The discussion centers around a mathematical proof related to Euler's formula and the product of integers that are relatively prime to a given integer m. Participants explore how to demonstrate that the product of these integers, denoted as B, is congruent to either 1 or -1 modulo m.

Discussion Character

  • Technical explanation
  • Mathematical reasoning
  • Debate/contested

Main Points Raised

  • One participant introduces the product B of integers that are relatively prime to m and questions how to show that B is congruent to 1 or -1 modulo m.
  • Another participant references Wilson's theorem, suggesting that the proof could be adjusted to apply to the current problem involving composite m.
  • A participant expresses difficulty in applying Wilson's theorem due to the nature of composite numbers, noting that solutions for a^2=1 (mod m) do not necessarily lead to a=1 or m-1.
  • One participant proposes that for each bi, there exists a corresponding bj such that bibj=1 (mod m), and discusses the implications of pairing these products.
  • Another participant reiterates the pairing argument, suggesting that some pairs will yield products of 1 and others -1, but does not conclude definitively about B.
  • Further clarification is provided about the conditions under which bj^2=1 (mod m) leads to a specific pairing that results in -1 modulo m.

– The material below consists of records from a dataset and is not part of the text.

Lemma naming_create lb all before pre s rest a w w' :
  NoDup (map v1beta1.pool_Name (v1beta1.spec_Pools (v1beta1.lb_Spec lb))) ->
  shouldPools lb = pre ++ s :: rest ->
  (forall b, b ∈ pools before -> b ∈ all /\ b ∉ unwantedPools (shouldPools lb) (actualPools lb all)) ->
  existsb (fun b => bool_decide (pool_implements b s)) (actualPools lb all) = false ->
  pools w' ≡ₚ a :: pools w -> pool_implements a s -> naming before pre w -> naming before (pre ++ [s]) w'.
Proof.
  intros Hnd Es Hbefore Hno Hp Ha [Hnamed Hnew].
  assert (Hfresh : forall b, b ∈ pools w -> cloudscale.pool_LoadBalancer b = cloudscale.pool_LoadBalancer a ->
    cloudscale.pool_Name b <> cloudscale.pool_Name a).
  { intros b Hb Hl Hn. assert (Hs : s ∈ shouldPools lb) by (rewrite Es; set_solver).
    destruct Ha as (Han & Hal & _). rewrite Han in Hn. rewrite Hal in Hl.
    destruct (Hnew b Hb) as [Hold|(s' & Hs' & Hi)].
    - destruct (Hbefore b Hold) as [Hall Hwanted].
      assert (Hact : b ∈ actualPools lb all) by (apply elem_of_actualPools; split; [done|]; rewrite Hl; by apply should_LoadBalancer).
      rewrite existsb_not_elem in Hno. destruct Hwanted. apply elem_of_unwantedPools. split; [done|].
      intros r Hr Hi. pose proof Hi as (Hrn & _). assert (r = s) as -> by (eapply should_by_name; eauto; congruence).
      specialize (Hno b Hact). by rewrite bool_decide_eq_false in Hno.
    - pose proof Hi as (Hrn & _). assert (s' = s) as -> by (eapply (should_by_name lb); eauto; [rewrite Es; set_solver|congruence]).
      pose proof (should_NoDup lb Hnd) as Hd. rewrite Es, NoDup_app in Hd. destruct Hd as (_ & Hd & _).
      apply (Hd s Hs'). by left. }
  split.
  - intros b c Hb Hc Hl Hn. rewrite Hp in Hb, Hc. apply elem_of_cons in Hb as [->|Hb], Hc as [->|Hc]; [done| | |by apply Hnamed].
    + by destruct (Hfresh c Hc).
    + by destruct (Hfresh b Hb).
  - intros b Hb. rewrite Hp in Hb. apply elem_of_cons in Hb as [->|Hb]; [right; exists s; set_solver|].
    destruct (Hnew b Hb) as [Ho|(s' & Hs' & Hi)]; [by left|]. right. exists s'. set_solver.
Qed.
Lemma emits_metric d t v ls :
  length ls = length (d_labels d) -> emits (ok ls) (MustNewConstMetric d t v ls) (ConstMetric d t v ls).
Proof.
  intros Hl. unfold emits. destruct (ok ls) eqn:E.
  - apply must_ok; [done|]. apply Forall_forall. intros l Hin. rewrite forallb_forall in E. by apply E, list_elem_of_In.
  - apply must_panics. intros [_ Hv]. apply not_true_iff_false in E. apply E, forallb_forall. intros l Hin.
    rewrite Forall_forall in Hv. by apply Hv, list_elem_of_In.
Qed.

Lemma bool_decide_if (s t : string) : boolToFloat64 (str_eqb s t) = if decide (s = t) then 1 else 0.
Proof. destruct (str_eqb s t) eqn:E, (decide (s = t)); str_prop; done. Qed.

Lemma collectBackend_emits lb pool b :
  emits (ok (lb_labels lb ++ backend_texts pool b)) (collectBackend lb pool b) (metrics_of_backend lb pool b).
Proof.
  eapply emits_ok; [|eapply emits_bind; [by apply emits_metric|]; eapply emits_bind; [by apply emits_metric|]].
  2: { rewrite bool_decide_if. instantiate (1 := true). done. }
  cbn. destruct (valid_label _), (valid_label _), (valid_label _), (valid_label _), (valid_label _), (valid_label _),
    (valid_label _); done.
Qed.

Lemma ok_app l1 l2 : ok (l1 ++ l2) = ok l1 && ok l2.
Proof. apply forallb_app. Qed.

Lemma ok_concat {A} (f : A -> list string) l : ok (concat (map f l)) = forallb (fun x => ok (f x)) l.
Proof. induction l as [|x l IH]; [done|]. cbn. by rewrite ok_app, IH. Qed.

Lemma forallb_same {A} (f g : A -> bool) l : (forall x, f x = g x) -> forallb f l = forallb g l.
Proof. intros Hx. induction l as [|x l IH]; [done|]. cbn. by rewrite Hx, IH. Qed.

Areas of Agreement / Disagreement

Participants do not reach a consensus on how to conclusively show that B is congruent to 1 or -1 modulo m. Multiple competing views and approaches are presented, with ongoing uncertainty regarding the implications of the pairing arguments.

Contextual Notes

The discussion highlights limitations in applying Wilson's theorem to composite numbers and the challenges in concluding the properties of B without additional assumptions or clarifications regarding the nature of the integers involved.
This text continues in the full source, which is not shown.